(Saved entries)
+--

(** The first free object of a slab. *)
Definition take_object (slab : Z) (s : state) : option (Z * state) :=
  if slab =? 0 then Some (0, s) else
  h ← slab_at slab s;
  if sl_free h =? 0 then Some (0, s) else
  let node := sl_free h in
  next ← nodes s !! node;
  Some (node, set_headers (<[slab := SLAB_MAGIC (with_free next (u32 (sl_free_count h - 1)) h)]> (headers s)) s).

Definition slab_alloc (size : Z) (s : state) : option (Z * state) :=
  if negb (slab_ready s) || (size =? 0) then Some (0, s) else
  match cache_for_size size with
  | None => Some (slab_alloc_large size s)
  | Some cache =>
      head ← caches s !! cache;
      slab ← find_slab (list_fuel s) head s;
      '(slab, s) ← (if slab =? 0 then slab_grow cache s else Some (slab, s));
      take_object slab s
  end.

Definition slab_zalloc (size : Z) (s : state) : option (Z * state) :=
  '(ptr, s) ← slab_alloc size s;
  Some (ptr, if ptr =? 0 then s else set_bytes (zero_bytes (Z.to_nat size) ptr (bytes s)) s).

(** Whether the slab at [base] has an object at [addr]. *)
Definition slab_owns (addr base : Z) (h : slab_header) : bool :=
  let start := base +w sl_first_offset h in
  let stop := base +w sl_page_count h *w PMM_PAGE_SIZE in
  negb ((addr <? start) || (stop <=? addr) || negb ((addr - start) mod sl_object_size h =? 0)).

(** The slab of one cache that has the object, or null. *)
Fixpoint search_slabs (fuel : nat) (addr slab : Z) (s : state) : option Z :=
  match fuel with
  | O => None
  | S fuel =>
      if slab =? 0 then Some 0 else
      h ← slab_at slab s;
      if slab_owns addr slab h then Some slab else search_slabs fuel addr (sl_next h) s
  end.

Fixpoint search_caches (addr : Z) (heads : list Z) (s : state) : option Z :=
  match heads with
  | [] => Some 0
  | head :: heads =>
      slab ← search_slabs (list_fuel s) addr head s;
      if slab =? 0 then search_caches addr heads s else Some slab
  end.

Definition slab_free (ptr : Z) (s : state) : option state :=
  if ptr =? 0 then Some s else
  let large_base := ptr -w align_up sizeof_slab_large_header SLAB_MIN_ALIGN in
  large ← (if Z.land large_base (PMM_PAGE_SIZE - 1) =? 0 then
             h ← headers s !! large_base;
             Some (match h with SLAB_LARGE_MAGIC l => Some l | SLAB_MAGIC _ => None end)
           else Some None);
  match large with
  | Some l => Some (set_pmm (pmm_pages_free_contiguous large_base (lg_page_count l) (pmm_of s)) (set_headers (delete large_base (headers s)) s))
  | None =>
      slab ← search_caches ptr (caches s) s;
      if slab =? 0 then Some s else
      h ← slab_at slab s;
      Some (set_nodes (<[ptr := sl_free h]> (nodes s))
              (set_headers (<[slab := SLAB_MAGIC (with_free ptr (u32 (sl_free_count h + 1)) h)]> (headers s)) s))
  end.

(** A client stores in its object, over whatever link was there. *)
Definition scribble (node : Z) (next : option Z) (addr byte : Z) (s : state) : state :=
  set_bytes (<[addr := byte]> (bytes s)) (set_nodes (match next with Some n => <[node := n]> (nodes s) | None => delete node (nodes s) end) s).

(** ** Runs of frames *)

(** The frames of the machine: page aligned, below the physical limit, and the
    first one, if it is listed, is reserved. *)
Definition frame_ok (a : Z) (st : fstate) : Prop := 0 <= a < 2 ^ 52 /\ a mod 4096 = 0 /\ (a = 0 -> st = Used 0).

Definition phys (p : pmm) : Prop := pmm_wf p /\ forall a st, frames p !! a = Some st -> frame_ok a st.

Lemma phys_used p a st : phys p -> frames p !! a = Some st -> st <> Used 0 -> 0 < a < 2 ^ 52 /\ a mod 4096 = 0.
Proof. intros [_ Hp] Ha Hne. destruct (Hp a st Ha) as (H1 & H2 & H3). split; [|done]. destruct (decide (a = 0)); [tauto|lia]. Qed.

Definition run (n b : Z) (st : fstate) (m : gmap Z fstate) : Prop := forall j, 0 <= j < n -> m !! (b + j * 4096) = Some st.
Definition in_run (n b a : Z) : Prop := exists j, 0 <= j < n /\ a = b + j * 4096.

#[export] Instance in_run_dec n b a : Decision (in_run n b a).
Proof.
  destruct (decide (0 <= (a - b) / 4096 < n /\ (a - b) mod 4096 = 0)) as [[H1 H2]|H].
  - left. exists ((a - b) / 4096). split; [done|]. Z.div_mod_to_equations; lia.
  - right. intros (j & Hj & ->). apply H. replace (b + j * 4096 - b) with (j * 4096) by lia. rewrite Z.div_mul, Z.mod_mul by lia. lia.
Defined.

Lemma contiguous_base count s a p : pmm_wf s -> in_u64 count -> pmm_pages_alloc_contiguous count s = (a, p) ->
  a = 0 \/ frames s !! a = Some Free.
Proof.
  intros Hwf Hc E. unfold in_u64 in Hc. destruct (decide (count = 0)) as [->|H0]; [left; by injection E|].
  pose proof (contiguous_result count s Hwf Hc ltac:(lia)) as Hr.
  destruct (contiguous_scan (S (Z.to_nat (total_pages s))) 0 count s) as [i|] eqn:Hscan.
  2: { unfold pmm_pages_alloc_contiguous in E. rewrite (proj2 (Z.eqb_neq _ _)), Hscan in E by lia. left. by injection E. }
  destruct Hr as (Hi & Hu & _). rewrite (contiguous_claims count s i) in E by (done || lia). injection E as <- <-. right.
  pose proof (usable_run i count s Hwf Hu ltac:(lia) Hi i ltac:(lia)) as (q & Hq & Hfr & _)%free_live; [|done].
  apply frames_lookup; [done|]. exists i, q. split; [done|]. apply live_lookup in Hq as [_ Hq']. split.
  - unfold run_start. by rewrite Hq'.
  - by apply page_state_free.
Qed.

Lemma run_no_wrap n a (m : gmap Z fstate) st : 0 <= a < 2 ^ 52 -> (forall b st, m !! b = Some st -> frame_ok b st) ->
  (forall j, 0 <= j < n -> m !! (a +w (j *w PMM_PAGE_SIZE)) = Some st) -> forall j, 0 <= j < n -> a +w (j *w PMM_PAGE_SIZE) = a + j * 4096.
Proof.
  intros Ha Hm Hr j Hj. assert (j < 2 ^ 40 /\ a + j * 4096 < 2 ^ 52) as [H1 H2]; [|unfold PMM_PAGE_SIZE, u64; rewrite (Z.mod_small (_ * _)), Z.mod_small; lia].
  destruct Hj as [Hj0 Hj]. revert Hj0 Hj. apply (natlike_ind (fun j => j < n -> j < 2 ^ 40 /\ a + j * 4096 < 2 ^ 52)); [lia|].
  intros i Hi IH Hn. destruct IH as [IH1 IH2]; [lia|]. specialize (Hr (Z.succ i) ltac:(lia)). apply Hm in Hr as [Hr _].
  unfold PMM_PAGE_SIZE, u64 in Hr. rewrite (Z.mod_small (_ * _)), Z.mod_small in Hr by lia. lia.
Qed.

Section runs.
Context (a : Z) (lo hi : Z) (Hwrap : forall j, lo <= j < hi -> a +w (j *w PMM_PAGE_SIZE) = a + j * 4096).

Lemma use_run_in n : forall i m j, lo <= i -> i + Z.of_nat n <= hi -> i <= j < i + Z.of_nat n -> use_run n i a m !! (a + j * 4096) = Some (Used 1).
Proof.
  induction n as [|n IH]; intros i m j Hi Hn Hj; simpl; [lia|]. destruct (decide (i + 1 <= j)) as [|]; [apply IH; lia|].
  replace j with i by lia. rewrite use_run_other; [rewrite Hwrap by lia; apply lookup_insert_eq|].
  intros k Hk. rewrite Hwrap by lia. lia.
Qed.

Lemma release_run_in n : forall i m j, lo <= i -> i + Z.of_nat n <= hi -> (forall j, i <= j < i + Z.of_nat n -> m !! (a + j * 4096) = Some (Used 1)) ->
  i <= j < i + Z.of_nat n -> release_run n i a m !! (a + j * 4096) = Some Free.
Proof.
  induction n as [|n IH]; intros i m j Hi Hn Hm Hj; simpl; [lia|]. rewrite Hwrap by lia. unfold release_frame. rewrite Hm by lia. simpl.
  destruct (decide (i + 1 <= j)) as [|].
  - apply IH; try lia. intros k Hk. rewrite lookup_insert_ne by lia. apply Hm. lia.
  - replace j with i by lia. rewrite release_run_other; [apply lookup_insert_eq|]. intros k Hk. rewrite Hwrap by lia. lia.
Qed.
End runs.

Lemma contiguous_step_inv m n a m' : frame_step m (AllocContiguous n) (RAddr a) m' ->
  (a = 0 /\ m' = m) \/ (0 < n /\ (forall j, 0 <= j < n -> m !! (a +w (j *w PMM_PAGE_SIZE)) = Some Free) /\ m' = use_run (Z.to_nat n) 0 a m).
Proof. inversion 1; subst; [right|left]; done. Qed.

Lemma alloc_run n p a p' : phys p -> in_u64 n -> pmm_pages_alloc_contiguous n p = (a, p') ->
  phys p' /\ ((a = 0 /\ frames p' = frames p) \/
    (0 < a /\ a mod 4096 = 0 /\ 0 < n /\ a + n * 4096 <= 2 ^ 52 /\ run n a Free (frames p) /\ run n a (Used 1) (frames p') /\
     forall x, ~ in_run n a x -> frames p' !! x = frames p !! x)).
Proof.
  intros [Hwf Hp] Hn E. pose proof (contiguous_refines n p Hwf Hn) as Hr. rewrite E in Hr. destruct Hr as [Hwf' Hs%contiguous_step_inv].
  destruct (contiguous_base n p a p' Hwf Hn E) as [->|Ha].
  - destruct Hs as [[_ Hm]|(Hc & Hf & Hm)]; [split; [split; [done|by rewrite Hm]|by left]|]. exfalso. specialize (Hf 0 ltac:(lia)). apply Hp in Hf as (_ & _ & H0). by specialize (H0 eq_refl).
  - pose proof (phys_used p _ _ (conj Hwf Hp) Ha ltac:(done)) as [Ha1 Ha2].
    destruct Hs as [[-> _]|(Hc & Hf & Hm)]; [lia|]. rewrite Hm.
    pose proof (run_no_wrap n a (frames p) Free ltac:(lia) Hp Hf) as Hw.
    assert (run n a Free (frames p)) as Hfree by (intros j Hj; rewrite <- (Hw j Hj); by apply Hf).
    assert (forall x, ~ in_run n a x -> use_run (Z.to_nat n) 0 a (frames p) !! x = frames p !! x) as Ho.
    { intros x Hx. apply use_run_other. intros j Hj ->. apply Hx. exists j. rewrite Hw by lia. split; [lia|done]. }
    assert (run n a (Used 1) (use_run (Z.to_nat n) 0 a (frames p))) as Hu by (intros j Hj; apply (use_run_in a 0 n Hw); lia).
    split; [split; [done|]|right; repeat split; try done; try lia].
    + intros b st. rewrite Hm. destruct (decide (in_run n a b)) as [(j & Hj & ->)|Hx].
      * intros _. destruct (Hp _ _ (Hfree j Hj)) as (F1 & F2 & F3). split_and!; done || lia.
      * rewrite Ho by done. apply Hp.
    + specialize (Hfree (n - 1) ltac:(lia)). apply Hp in Hfree as (? & ? & _). Z.div_mod_to_equations; lia.
Qed.

Lemma free_run n a p : phys p -> 0 <= a -> 0 <= n -> a + n * 4096 <= 2 ^ 52 -> run n a (Used 1) (frames p) ->
  let p' := pmm_pages_free_contiguous a n p in
  phys p' /\ run n a Free (frames p') /\ forall x, ~ in_run n a x -> frames p' !! x = frames p !! x.
Proof.
  intros [Hwf Hp] Ha Hn Hl Hr. unfold pmm_pages_free_contiguous. destruct (free_run_refines (Z.to_nat n) 0 a p Hwf) as [Hwf' Hm].
  cbv zeta. rewrite Hm.
  assert (forall j, 0 <= j < n -> a +w (j *w PMM_PAGE_SIZE) = a + j * 4096) as Hw.
  { intros j Hj. unfold PMM_PAGE_SIZE, u64. rewrite (Z.mod_small (_ * _)), Z.mod_small; lia. }
  assert (forall x, ~ in_run n a x -> release_run (Z.to_nat n) 0 a (frames p) !! x = frames p !! x) as Ho.
  { intros x Hx. apply release_run_other. intros j Hj ->. apply Hx. exists j. rewrite Hw by lia. split; [lia|done]. }
  split; [split; [done|]|split; [|done]].
  - intros b st. rewrite Hm. destruct (decide (in_run n a b)) as [(j & Hj & ->)|Hx]; [intros _; destruct (Hp _ _ (Hr j Hj)) as (F1 & F2 & F3); (split_and!; [lia..|done|]); intros F0; by specialize (F3 F0)|].
    rewrite Ho by done. apply Hp.
  - intros j Hj. apply (release_run_in a 0 n Hw); try lia. intros k Hk. apply Hr. lia.
Qed.

(** ** What is where: the runs of frames with a header *)

Definition hpages (h : header) : Z :=
  match h with SLAB_MAGIC h => sl_page_count h | SLAB_LARGE_MAGIC l => lg_page_count l end.

Record mem_ok (p : pmm) (hp : gmap Z Z) : Prop := {
  mem_phys : phys p;
  mem_run : forall b n, hp !! b = Some n -> 0 < b /\ b mod 4096 = 0 /\ 0 < n < 2 ^ 32 /\ b + n * 4096 <= 2 ^ 52 /\ run n b (Used 1) (frames p);
  mem_apart : forall b n c k, hp !! b = Some n -> hp !! c = Some k -> b < c -> b + n * 4096 <= c;
}.

Definition owned (hp : gmap Z Z) (x : Z) : Prop := exists b n, hp !! b = Some n /\ in_run n b x.

Lemma runs_apart b n c k : b mod 4096 = 0 -> c mod 4096 = 0 -> 0 < n -> 0 < k -> (forall x, in_run n b x -> in_run k c x -> False) ->
  b < c -> b + n * 4096 <= c.
Proof.
  intros Hb Hc Hn Hk Hno Hlt. destruct (decide (b + n * 4096 <= c)) as [|Hx]; [done|]. exfalso.
  apply (Hno c); [|exists 0; lia]. exists ((c - b) / 4096). split; Z.div_mod_to_equations; lia.
Qed.

Lemma mem_new p hp n a p' : mem_ok p hp -> in_u64 n -> pmm_pages_alloc_contiguous n p = (a, p') -> a <> 0 -> n < 2 ^ 32 ->
  mem_ok p' (<[a := n]> hp) /\ hp !! a = None /\ (forall x, ~ in_run n a x -> frames p' !! x = frames p !! x) /\
  run n a Free (frames p) /\ 0 < a /\ a + n * 4096 <= 2 ^ 52 /\ a mod 4096 = 0.
Proof.
  intros [Hp Hr Hd] Hn E Ha Hn2. destruct (alloc_run n p a p' Hp Hn E) as [Hp' [[? _]|(Ha1 & Ha2 & Hn0 & Hl & Hf & Hu & Ho)]]; [done|].
  assert (forall b k x, hp !! b = Some k -> in_run k b x -> in_run n a x -> False) as Hno.
  { intros b k x Hb (i & Hi & ->) (j & Hj & Heq). pose proof (proj2 (proj2 (proj2 (proj2 (Hr b k Hb)))) i Hi) as H1.
    specialize (Hf j Hj). rewrite Heq in H1. congruence. }
  assert (hp !! a = None) as Hna.
  { apply eq_None_not_Some. intros [k Hk]. pose proof (Hr a k Hk). apply (Hno a k a Hk); exists 0; lia. }
  split; [|repeat split; done || lia]. split; [done| |].
  - intros b k [[<- <-]|[Hne Hb]]%lookup_insert_Some; [repeat split; try done; lia|].
    destruct (Hr b k Hb) as (? & ? & ? & ? & Hrun). repeat split; try done; try lia.
    intros i Hi. rewrite Ho; [by apply Hrun|]. intros Hin. eapply (Hno b k); [done| |done]. by exists i.
  - intros b k c j Hb Hc Hlt.
    rewrite lookup_insert_Some in Hb, Hc. destruct Hb as [[<- <-]|[Hne Hb]], Hc as [[<- <-]|[Hne2 Hc]]; try lia.
    + pose proof (Hr c j Hc). apply (runs_apart a n c j); try done; try lia. eauto.
    + pose proof (Hr b k Hb). apply (runs_apart b k a n); try done; try lia. eauto.
    + by eapply Hd.
Qed.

+--

--- Task directions ---
Nothing but the lines from the top of the entries above through the line with "(slab_alloc_large size s)" should be set down, each exactly as written.

--- Response box ---
(** The first free object of a slab. *)
Definition take_object (slab : Z) (s : state) : option (Z * state) :=
  if slab =? 0 then Some (0, s) else
  h ← slab_at slab s;
  if sl_free h =? 0 then Some (0, s) else
  let node := sl_free h in
  next ← nodes s !! node;
  Some (node, set_headers (<[slab := SLAB_MAGIC (with_free next (u32 (sl_free_count h - 1)) h)]> (headers s)) s).

Definition slab_alloc (size : Z) (s : state) : option (Z * state) :=
  if negb (slab_ready s) || (size =? 0) then Some (0, s) else
  match cache_for_size size with
  | None => Some (slab_alloc_large size s)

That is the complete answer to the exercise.